Stored data entries:

Lemma first_largest_from_spec (row : list float32) (l : list float32) :
  forall i k,
    k < List.length l ->
    is_largest row (nth k l zero) = true ->
    (forall j, j < k -> is_largest row (nth j l zero) = false) ->
    first_largest_from i l row = i + k.
Proof.
  induction l as [|x l IH]; intros i k Hk Hlarge Hfirst; cbn in Hk; [lia|].
  cbn [first_largest_from]. destruct k as [|k].
  - cbn [nth] in Hlarge. rewrite Hlarge. lia.
  - pose proof (Hfirst 0 ltac:(lia)) as H0. cbn [nth] in H0, Hlarge.
    rewrite H0, (IH (S i) k); [lia|lia|assumption|].
    intros j Hj. apply (Hfirst (S j)). lia.
Qed.

(** The scan of the loop and the best match of the specification agree
    on every row that has an entry. *)
Lemma argmax_is_first_largest (row : list float32) :
  row <> [] -> argmax_or_zero row = first_largest row.
Proof.
  intros Hne. destruct (argmax_or_zero_spec row Hne) as (Hk & Hmax & Hfirst).
  symmetry. apply (first_largest_from_spec row row 0 (argmax_or_zero row) Hk).
  - unfold is_largest. apply forallb_forall. intros y Hy.
    destruct (In_nth _ _ zero Hy) as (j & Hj & <-). now apply Hmax.
  - intros j Hj. unfold is_largest.
    destruct (forallb _ row) eqn:Hall; [|reflexivity].
    rewrite forallb_forall in Hall.
    pose proof (Hall (nth (argmax_or_zero row) row zero) (nth_In _ _ Hk)) as H1.
    rewrite (Hfirst j Hj) in H1. discriminate.
Qed.

Section Nearest.

Variable junk_idx : nat -> nat.
Variable junk_sim : nat -> float32.
Variable inner : list (list float32) -> list (list float32) -> nat -> nat -> float32.

Local Abbreviation matmul_t := (matmul_t inner).
Local Abbreviation compute_argmax_clusters :=
  (compute_argmax_clusters junk_idx junk_sim inner).
Local Abbreviation nearest_unchunked := (nearest_unchunked inner).

Lemma compute_returns_nearest (real unique : ndarray) (chunk_size : Z) :
  chunk_independent inner ->
  width real = width unique -> rows unique <> [] -> (1 <= chunk_size)%Z ->
  snd (compute_argmax_clusters real unique chunk_size)
  = Ok (fst (nearest_unchunked real unique))
       (snd (nearest_unchunked real unique)).
Proof.
  intros independent Hw Hm Hc.
  rewrite (compute_returns_argmax junk_idx junk_sim inner independent
             real unique chunk_size Hw Hm Hc).
  unfold Assign.nearest_unchunked. cbn [fst snd].
  pose proof (matmul_t_nonempty inner (rows real) (rows unique) Hm) as Hne.
  rewrite Forall_forall in Hne.
  f_equal; apply map_ext_in; intros r Hr;
    now rewrite (argmax_is_first_largest r (Hne r Hr)).
Qed.


(** X19. Whenever the entry the product computes for an image and a
    representative is the same in every chunk that holds the image, the
    result holds, with equal widths, at least one representative and a
    chunk size of at least 1, for every image a position among the
    representatives and the similarity the product of all images gives
    for that position; no similarity of the image exceeds it and it
    exceeds the similarity to every earlier representative, a NaN
    counting as the largest. *)
Theorem nearest_is_first_maximum :
  forall (real unique : ndarray) (chunk_size : Z),
    chunk_independent inner ->
    width real = width unique ->
    rows unique <> [] ->
    (1 <= chunk_size)%Z ->
    let sim := inner (rows real) (rows unique) in
    exists best_idx best_sim,
      snd (compute_argmax_clusters real unique chunk_size) = Ok best_idx best_sim /\
      List.length best_idx = List.length (rows real) /\
      List.length best_sim = List.length (rows real) /\
      forall i,
        i < List.length (rows real) ->
        exists b,
          nth_error best_idx i = Some b /\
          b < List.length (rows unique) /\
          nth_error best_sim i = Some (sim i b) /\
          (forall j, j < List.length (rows unique) ->
             no_greater (sim i j) (sim i b) = true) /\
          (forall j, j < b -> no_greater (sim i b) (sim i j) = false).
Proof.
  intros real unique chunk_size independent Hw Hm Hc sim.
  eexists _, _.
  split; [exact (compute_returns_argmax junk_idx junk_sim inner independent
                   real unique chunk_size Hw Hm Hc)|].
  rewrite !length_map, length_matmul_t. repeat split.
  intros i Hi.
  set (sims := matmul_t (rows real) (rows unique)).
  assert (Hrow : nth_error sims i = Some (nth i sims [])).
  { apply nth_error_nth'. unfold sims. now rewrite length_matmul_t. }
  set (r := nth i sims []) in *.
  assert (Hin : In r sims) by (eapply nth_error_In; eassumption).
  assert (Hlen : List.length r = List.length (rows unique))
    by (apply (matmul_t_rows inner (rows real) (rows unique)); exact Hin).
  assert (Hr : r <> []).
  { intros E. rewrite E in Hlen. destruct (rows unique); [contradiction|].
    discriminate. }
  assert (Hent : forall j, j < List.length (rows unique) ->
            nth j r zero = sim i j).
  { intros j Hj. unfold r, sims. now apply nth_matmul_t. }
  destruct (argmax_or_zero_spec r Hr) as (Hb & Hmax & Hfirst).
  rewrite Hlen in Hb, Hmax.
  exists (argmax_or_zero r).
  rewrite !nth_error_map, Hrow. cbn [option_map].
  rewrite <- (Hent (argmax_or_zero r) Hb). repeat split; auto.
  - intros j Hj. rewrite <- (Hent j Hj). now apply Hmax.
  - intros j Hj. rewrite <- (Hent j ltac:(lia)). now apply Hfirst.
Qed.

End Nearest.

(** ** The examples *)

Lemma inner_in_order_independent : chunk_independent inner_in_order.
Proof.
  intros a a' b i i' j r Ha Ha' Hj. unfold inner_in_order.
  now rewrite (nth_error_nth a i [] Ha), (nth_error_nth a' i' [] Ha').
Qed.


Lemma nearest_is_first_maximum_witness :
  exists best_idx best_sim,
    snd (compute_argmax_clusters (fun _ => 7) (fun _ => zero) inner_in_order
           example_real example_unique 4) = Ok best_idx best_sim /\
    List.length best_idx = List.length (rows example_real).
Proof.
  destruct (nearest_is_first_maximum (fun _ => 7) (fun _ => zero)
              inner_in_order example_real example_unique 4
              inner_in_order_independent eq_refl
              ltac:(discriminate) ltac:(lia))
    as (best_idx & best_sim & Hrun & Hlen & _).
  exists best_idx, best_sim. split; [exact Hrun|exact Hlen].
Defined.

Lemma table_pairs_each_image_witness :
  (List.length example_real_paths = List.length (rows example_real) ->
   exists t best_idx best_sim,
     snd (compute_argmax_clusters (fun _ => 7) (fun _ => zero) inner_in_order
            example_real example_unique 65536) = Ok best_idx best_sim /\
     main (fun _ => 7) (fun _ => zero) inner_in_order
       example_unique example_unique_paths example_real example_real_paths
     = Table t /\
     map image_path t = example_real_paths /\
     map cluster_index t = best_idx /\
     map similarity t = best_sim /\
     Forall (fun a =>
               nth_error example_unique_paths (cluster_index a)
               = Some (cluster_unique_image a) /\
               cluster_unique_basename a
               = Split.basename (cluster_unique_image a)) t) /\
  (List.length example_real_paths <> List.length (rows example_real) ->
   main (fun _ => 7) (fun _ => zero) inner_in_order
     example_unique example_unique_paths example_real example_real_paths
   = LengthMismatch).
Proof.
  apply (table_pairs_each_image_with_its_nearest (fun _ => 7) (fun _ => zero)
           inner_in_order
           example_unique example_unique_paths example_real example_real_paths).
  - reflexivity.
  - discriminate.
  - reflexivity.
Defined.

Lemma no_representatives_value_error_witness :
  compute_argmax_clusters (fun _ => 7) (fun _ => zero) inner_in_order
    example_real no_unique 4
  = match rows example_real with
    | [] => ([], Ok [] [])
    | _ :: _ =>
        ([(0, Nat.min (Z.to_nat 4) (List.length (rows example_real)))],
         ValueError)
    end.
Proof.
  apply (no_representatives_value_error (fun _ => 7) (fun _ => zero)
           inner_in_order example_real no_unique 4).
  - reflexivity.
  - reflexivity.
  - lia.
Defined.

(** Scenario A of the specification: three representatives, six images
    whose nearest representatives are 0, 0, 1, 1, 2, 2. *)
Example scenario_a :
  exists best_sim,
    snd (compute_argmax_clusters (fun _ => 7) (fun _ => zero) inner_in_order
           example_real example_unique 65536)
    = Ok [0; 0; 1; 1; 2; 2] best_sim.
Proof. eexists. vm_compute. reflexivity. Qed.

(** Rounding decides a tie: the inner product of the image with the
    second representative is [1 + 2^-30] before rounding and [1] after,
    so the first representative, whose similarity is [1] as well, is the
    one returned. *)
Example rounding_makes_a_tie :
  snd (compute_argmax_clusters (fun _ => 7) (fun _ => zero) inner_in_order
         rounding_real rounding_unique 65536)
  = Ok [0] [one].
Proof. vm_compute. reflexivity. Qed.

(** ** Resolving the caches *)

(** X16. The two scripts resolve the real cache alike: when
    [assign_clusters] resolves both caches, [dedupe_by_threshold] resolves
    the same real cache and both returned paths are existing files; when
    [dedupe_by_threshold] finds no real cache, [assign_clusters] fails
    too. *)
Theorem both_scripts_resolve_the_same_real_cache :
  forall (isfile : string -> bool) (cache_dir backend model pretrained : string),
    match resolve_cache_paths isfile cache_dir backend model pretrained with
    | Dedupe.Found (unique_cache, real_cache) =>
        isfile unique_cache = true /\ isfile real_cache = true /\
        Dedupe.resolve_cache_paths isfile cache_dir backend model pretrained
        = Dedupe.Found real_cache
    | Dedupe.FileNotFoundError _ => True
    end /\
    (forall m,
       Dedupe.resolve_cache_paths isfile cache_dir backend model pretrained
       = Dedupe.FileNotFoundError m ->
       exists m',
         resolve_cache_paths isfile cache_dir backend model pretrained
         = Dedupe.FileNotFoundError m').
Proof.
  intros isfile cache_dir backend model pretrained.
  unfold resolve_cache_paths, Dedupe.resolve_cache_paths.
  set (tag := Dedupe.cache_tag backend model pretrained).
  set (legacy := String.append model (String.append "_" pretrained)).
  destruct (isfile (Dedupe.cache_file cache_dir "unique" tag)) eqn:Hu;
    destruct (isfile (Dedupe.cache_file cache_dir "real" tag)) eqn:Hr;
    destruct (String.eqb backend "clip");
    destruct (isfile (Dedupe.cache_file cache_dir "unique" legacy)) eqn:Hlu;
    destruct (isfile (Dedupe.cache_file cache_dir "real" legacy)) eqn:Hlr;
    cbn [negb andb]; rewrite ?Hu, ?Hr, ?Hlu, ?Hlr; cbn [negb andb];
    (split; [auto|intros m Hm; try discriminate; eauto]).
Qed.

TRY IT >>
Print the lines above from the one with "is_largest row (nth k l zero) = true ->" through the one with "(** The scan", both included, exactly as written and nothing more.

THE ANSWER >>
    is_largest row (nth k l zero) = true ->
    (forall j, j < k -> is_largest row (nth j l zero) = false) ->
    first_largest_from i l row = i + k.
Proof.
  induction l as [|x l IH]; intros i k Hk Hlarge Hfirst; cbn in Hk; [lia|].
  cbn [first_largest_from]. destruct k as [|k].
  - cbn [nth] in Hlarge. rewrite Hlarge. lia.
  - pose proof (Hfirst 0 ltac:(lia)) as H0. cbn [nth] in H0, Hlarge.
    rewrite H0, (IH (S i) k); [lia|lia|assumption|].
    intros j Hj. apply (Hfirst (S j)). lia.
Qed.

(** The scan of the loop and the best match of the specification agree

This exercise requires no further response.